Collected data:
###

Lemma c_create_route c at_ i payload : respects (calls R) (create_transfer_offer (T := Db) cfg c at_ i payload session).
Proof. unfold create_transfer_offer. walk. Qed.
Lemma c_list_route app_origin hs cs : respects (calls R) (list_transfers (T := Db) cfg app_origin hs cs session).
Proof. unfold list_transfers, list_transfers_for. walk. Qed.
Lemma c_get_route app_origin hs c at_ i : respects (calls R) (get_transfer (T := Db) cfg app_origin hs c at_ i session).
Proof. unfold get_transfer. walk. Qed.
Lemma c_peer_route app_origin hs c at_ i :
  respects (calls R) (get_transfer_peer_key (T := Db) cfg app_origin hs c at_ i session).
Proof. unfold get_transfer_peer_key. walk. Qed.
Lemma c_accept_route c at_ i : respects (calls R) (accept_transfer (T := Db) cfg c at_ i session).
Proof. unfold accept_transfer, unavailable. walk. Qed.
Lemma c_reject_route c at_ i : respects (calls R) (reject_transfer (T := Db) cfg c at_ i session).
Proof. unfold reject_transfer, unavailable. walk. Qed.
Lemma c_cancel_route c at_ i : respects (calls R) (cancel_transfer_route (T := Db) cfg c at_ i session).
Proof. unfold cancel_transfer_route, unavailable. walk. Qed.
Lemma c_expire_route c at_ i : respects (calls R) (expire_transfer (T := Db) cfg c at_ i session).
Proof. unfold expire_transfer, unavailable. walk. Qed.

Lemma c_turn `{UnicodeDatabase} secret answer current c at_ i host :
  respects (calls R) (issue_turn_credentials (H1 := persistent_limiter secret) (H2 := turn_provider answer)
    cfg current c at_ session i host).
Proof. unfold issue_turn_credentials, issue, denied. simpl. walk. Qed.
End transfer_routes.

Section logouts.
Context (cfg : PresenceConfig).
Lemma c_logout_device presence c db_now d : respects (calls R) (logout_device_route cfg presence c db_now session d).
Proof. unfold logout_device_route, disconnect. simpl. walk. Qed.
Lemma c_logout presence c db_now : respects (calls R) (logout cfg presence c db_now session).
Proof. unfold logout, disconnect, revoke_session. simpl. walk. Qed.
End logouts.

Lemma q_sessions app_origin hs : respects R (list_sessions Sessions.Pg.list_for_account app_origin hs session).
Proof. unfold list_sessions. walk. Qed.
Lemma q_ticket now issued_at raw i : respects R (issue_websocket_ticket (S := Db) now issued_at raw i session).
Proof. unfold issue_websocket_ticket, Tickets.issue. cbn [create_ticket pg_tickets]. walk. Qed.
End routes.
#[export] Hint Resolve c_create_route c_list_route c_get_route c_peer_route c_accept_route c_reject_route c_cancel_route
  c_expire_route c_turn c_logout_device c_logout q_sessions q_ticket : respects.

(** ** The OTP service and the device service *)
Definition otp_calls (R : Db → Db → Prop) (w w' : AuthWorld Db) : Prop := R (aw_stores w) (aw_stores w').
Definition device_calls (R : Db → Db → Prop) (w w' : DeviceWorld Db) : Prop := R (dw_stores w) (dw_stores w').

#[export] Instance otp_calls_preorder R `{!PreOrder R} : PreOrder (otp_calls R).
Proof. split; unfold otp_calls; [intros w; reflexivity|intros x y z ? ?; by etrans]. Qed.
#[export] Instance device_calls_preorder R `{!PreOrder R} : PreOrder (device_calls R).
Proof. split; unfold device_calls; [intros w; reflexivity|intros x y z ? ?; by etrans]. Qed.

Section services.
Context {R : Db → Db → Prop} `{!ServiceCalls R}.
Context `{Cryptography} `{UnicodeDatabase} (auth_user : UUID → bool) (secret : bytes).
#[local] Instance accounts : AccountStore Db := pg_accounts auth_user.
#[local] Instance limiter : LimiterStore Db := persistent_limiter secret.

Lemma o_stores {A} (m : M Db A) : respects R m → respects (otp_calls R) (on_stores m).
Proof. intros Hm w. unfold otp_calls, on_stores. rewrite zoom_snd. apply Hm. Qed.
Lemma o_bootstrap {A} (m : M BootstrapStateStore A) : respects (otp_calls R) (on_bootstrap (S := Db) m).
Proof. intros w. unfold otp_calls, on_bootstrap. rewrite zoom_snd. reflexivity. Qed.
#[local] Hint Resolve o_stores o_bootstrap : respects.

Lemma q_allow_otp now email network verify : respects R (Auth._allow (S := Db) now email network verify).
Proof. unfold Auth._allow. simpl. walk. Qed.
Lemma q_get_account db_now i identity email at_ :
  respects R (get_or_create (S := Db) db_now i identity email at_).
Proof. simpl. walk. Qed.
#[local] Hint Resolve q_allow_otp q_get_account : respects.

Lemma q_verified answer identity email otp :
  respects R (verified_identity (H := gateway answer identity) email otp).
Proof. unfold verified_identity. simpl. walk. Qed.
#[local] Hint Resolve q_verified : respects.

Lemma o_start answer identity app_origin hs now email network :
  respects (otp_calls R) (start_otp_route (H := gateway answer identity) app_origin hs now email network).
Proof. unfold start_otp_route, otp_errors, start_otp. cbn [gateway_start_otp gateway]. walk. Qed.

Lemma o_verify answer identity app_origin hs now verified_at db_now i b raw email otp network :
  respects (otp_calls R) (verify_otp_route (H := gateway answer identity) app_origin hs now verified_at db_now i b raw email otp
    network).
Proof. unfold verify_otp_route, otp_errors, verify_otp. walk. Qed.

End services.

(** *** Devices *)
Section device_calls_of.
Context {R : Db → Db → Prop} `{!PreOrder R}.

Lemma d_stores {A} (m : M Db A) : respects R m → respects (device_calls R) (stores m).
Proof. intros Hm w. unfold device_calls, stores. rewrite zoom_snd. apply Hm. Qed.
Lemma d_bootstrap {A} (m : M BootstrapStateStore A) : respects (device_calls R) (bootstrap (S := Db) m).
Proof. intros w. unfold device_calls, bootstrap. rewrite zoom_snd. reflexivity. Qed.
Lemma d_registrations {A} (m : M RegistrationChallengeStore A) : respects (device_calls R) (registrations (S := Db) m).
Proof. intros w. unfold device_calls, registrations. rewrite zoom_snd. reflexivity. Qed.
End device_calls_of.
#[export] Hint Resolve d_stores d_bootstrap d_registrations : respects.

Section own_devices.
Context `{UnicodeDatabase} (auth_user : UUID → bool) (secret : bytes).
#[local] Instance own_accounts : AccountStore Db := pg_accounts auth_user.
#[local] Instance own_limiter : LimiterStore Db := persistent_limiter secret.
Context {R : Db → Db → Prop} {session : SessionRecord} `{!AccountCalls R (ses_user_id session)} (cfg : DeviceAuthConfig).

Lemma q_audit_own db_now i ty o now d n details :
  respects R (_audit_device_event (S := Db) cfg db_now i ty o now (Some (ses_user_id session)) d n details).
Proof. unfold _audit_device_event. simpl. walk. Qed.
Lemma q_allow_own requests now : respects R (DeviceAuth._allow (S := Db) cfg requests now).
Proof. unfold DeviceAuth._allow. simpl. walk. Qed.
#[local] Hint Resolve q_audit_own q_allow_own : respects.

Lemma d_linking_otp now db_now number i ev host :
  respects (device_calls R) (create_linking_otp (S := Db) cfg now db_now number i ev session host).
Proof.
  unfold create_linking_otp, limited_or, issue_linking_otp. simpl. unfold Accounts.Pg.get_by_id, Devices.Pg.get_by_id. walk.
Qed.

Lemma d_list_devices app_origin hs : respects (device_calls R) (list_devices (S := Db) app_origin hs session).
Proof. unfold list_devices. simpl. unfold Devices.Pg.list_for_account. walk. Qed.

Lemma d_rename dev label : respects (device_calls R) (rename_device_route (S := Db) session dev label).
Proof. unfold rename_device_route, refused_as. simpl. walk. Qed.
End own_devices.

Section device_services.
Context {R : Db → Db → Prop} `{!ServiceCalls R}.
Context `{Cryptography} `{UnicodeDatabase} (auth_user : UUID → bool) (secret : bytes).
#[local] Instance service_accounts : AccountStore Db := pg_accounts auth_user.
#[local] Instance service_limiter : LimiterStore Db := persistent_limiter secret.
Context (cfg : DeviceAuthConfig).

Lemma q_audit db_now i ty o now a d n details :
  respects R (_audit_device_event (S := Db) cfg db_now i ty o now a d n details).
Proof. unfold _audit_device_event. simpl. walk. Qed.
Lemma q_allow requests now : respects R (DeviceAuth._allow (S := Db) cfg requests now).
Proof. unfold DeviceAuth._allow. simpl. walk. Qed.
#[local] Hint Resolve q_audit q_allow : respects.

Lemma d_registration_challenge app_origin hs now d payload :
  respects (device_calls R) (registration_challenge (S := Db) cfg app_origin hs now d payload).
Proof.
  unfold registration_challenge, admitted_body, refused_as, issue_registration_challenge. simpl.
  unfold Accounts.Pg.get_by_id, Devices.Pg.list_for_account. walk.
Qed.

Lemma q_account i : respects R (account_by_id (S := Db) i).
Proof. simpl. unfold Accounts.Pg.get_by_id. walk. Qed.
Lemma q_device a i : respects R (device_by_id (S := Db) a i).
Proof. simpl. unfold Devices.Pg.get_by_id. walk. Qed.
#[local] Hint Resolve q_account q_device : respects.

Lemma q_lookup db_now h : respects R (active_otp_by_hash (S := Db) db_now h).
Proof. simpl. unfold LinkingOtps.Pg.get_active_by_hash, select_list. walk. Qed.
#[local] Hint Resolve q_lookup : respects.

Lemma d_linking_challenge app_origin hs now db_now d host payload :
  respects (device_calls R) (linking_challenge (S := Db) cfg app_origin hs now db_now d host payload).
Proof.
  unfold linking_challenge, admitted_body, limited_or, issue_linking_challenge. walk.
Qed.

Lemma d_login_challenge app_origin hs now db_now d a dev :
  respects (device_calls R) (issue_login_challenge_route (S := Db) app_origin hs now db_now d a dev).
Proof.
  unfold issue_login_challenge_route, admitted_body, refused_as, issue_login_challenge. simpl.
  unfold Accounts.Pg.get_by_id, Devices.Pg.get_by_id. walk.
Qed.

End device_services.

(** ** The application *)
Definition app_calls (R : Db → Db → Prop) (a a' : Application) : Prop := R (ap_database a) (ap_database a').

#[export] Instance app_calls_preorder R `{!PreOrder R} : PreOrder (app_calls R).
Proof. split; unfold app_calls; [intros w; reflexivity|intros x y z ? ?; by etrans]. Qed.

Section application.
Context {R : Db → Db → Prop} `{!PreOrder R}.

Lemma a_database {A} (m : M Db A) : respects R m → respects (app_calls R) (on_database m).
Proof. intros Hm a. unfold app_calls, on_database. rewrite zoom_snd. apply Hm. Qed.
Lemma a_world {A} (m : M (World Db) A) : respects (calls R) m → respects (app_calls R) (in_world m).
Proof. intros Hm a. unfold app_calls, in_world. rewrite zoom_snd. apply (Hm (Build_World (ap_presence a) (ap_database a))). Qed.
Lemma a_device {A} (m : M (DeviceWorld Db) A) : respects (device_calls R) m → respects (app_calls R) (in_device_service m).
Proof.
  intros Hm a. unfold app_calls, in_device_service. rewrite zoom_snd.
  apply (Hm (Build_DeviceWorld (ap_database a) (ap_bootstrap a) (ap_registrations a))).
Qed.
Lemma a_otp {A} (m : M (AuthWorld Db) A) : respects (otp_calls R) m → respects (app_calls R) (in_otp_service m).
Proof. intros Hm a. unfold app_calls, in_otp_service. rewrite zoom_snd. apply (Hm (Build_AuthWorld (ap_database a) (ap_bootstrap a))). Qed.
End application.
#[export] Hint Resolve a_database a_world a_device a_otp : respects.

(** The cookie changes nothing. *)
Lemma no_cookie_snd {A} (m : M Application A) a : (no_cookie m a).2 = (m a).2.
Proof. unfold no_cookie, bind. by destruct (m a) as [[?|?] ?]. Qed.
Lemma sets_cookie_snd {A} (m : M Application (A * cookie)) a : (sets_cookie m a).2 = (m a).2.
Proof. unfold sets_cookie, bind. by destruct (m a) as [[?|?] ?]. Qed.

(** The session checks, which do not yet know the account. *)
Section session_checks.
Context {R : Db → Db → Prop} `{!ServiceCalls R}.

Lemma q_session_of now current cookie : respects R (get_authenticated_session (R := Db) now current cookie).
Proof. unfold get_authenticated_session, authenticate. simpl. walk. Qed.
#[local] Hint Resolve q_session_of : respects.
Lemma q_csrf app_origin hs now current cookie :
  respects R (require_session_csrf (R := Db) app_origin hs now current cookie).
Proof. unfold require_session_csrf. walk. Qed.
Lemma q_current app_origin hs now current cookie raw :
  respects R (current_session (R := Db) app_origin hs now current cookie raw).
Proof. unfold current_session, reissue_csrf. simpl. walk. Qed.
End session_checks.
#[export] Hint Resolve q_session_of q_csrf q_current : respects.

###

◆ **DIRECTIONS FOR THIS TASK**
Reproduce only the lines above, starting at the line with "respects (device_calls R) (linking_challenge" and ending at the line with "Proof. intros Hm a. unfold app_calls, in_world.", exactly as written.

◆ **ANSWER SPACE**
  respects (device_calls R) (linking_challenge (S := Db) cfg app_origin hs now db_now d host payload).
Proof.
  unfold linking_challenge, admitted_body, limited_or, issue_linking_challenge. walk.
Qed.

Lemma d_login_challenge app_origin hs now db_now d a dev :
  respects (device_calls R) (issue_login_challenge_route (S := Db) app_origin hs now db_now d a dev).
Proof.
  unfold issue_login_challenge_route, admitted_body, refused_as, issue_login_challenge. simpl.
  unfold Accounts.Pg.get_by_id, Devices.Pg.get_by_id. walk.
Qed.

End device_services.

(** ** The application *)
Definition app_calls (R : Db → Db → Prop) (a a' : Application) : Prop := R (ap_database a) (ap_database a').

#[export] Instance app_calls_preorder R `{!PreOrder R} : PreOrder (app_calls R).
Proof. split; unfold app_calls; [intros w; reflexivity|intros x y z ? ?; by etrans]. Qed.

Section application.
Context {R : Db → Db → Prop} `{!PreOrder R}.

Lemma a_database {A} (m : M Db A) : respects R m → respects (app_calls R) (on_database m).
Proof. intros Hm a. unfold app_calls, on_database. rewrite zoom_snd. apply Hm. Qed.
Lemma a_world {A} (m : M (World Db) A) : respects (calls R) m → respects (app_calls R) (in_world m).
Proof. intros Hm a. unfold app_calls, in_world. rewrite zoom_snd. apply (Hm (Build_World (ap_presence a) (ap_database a))). Qed.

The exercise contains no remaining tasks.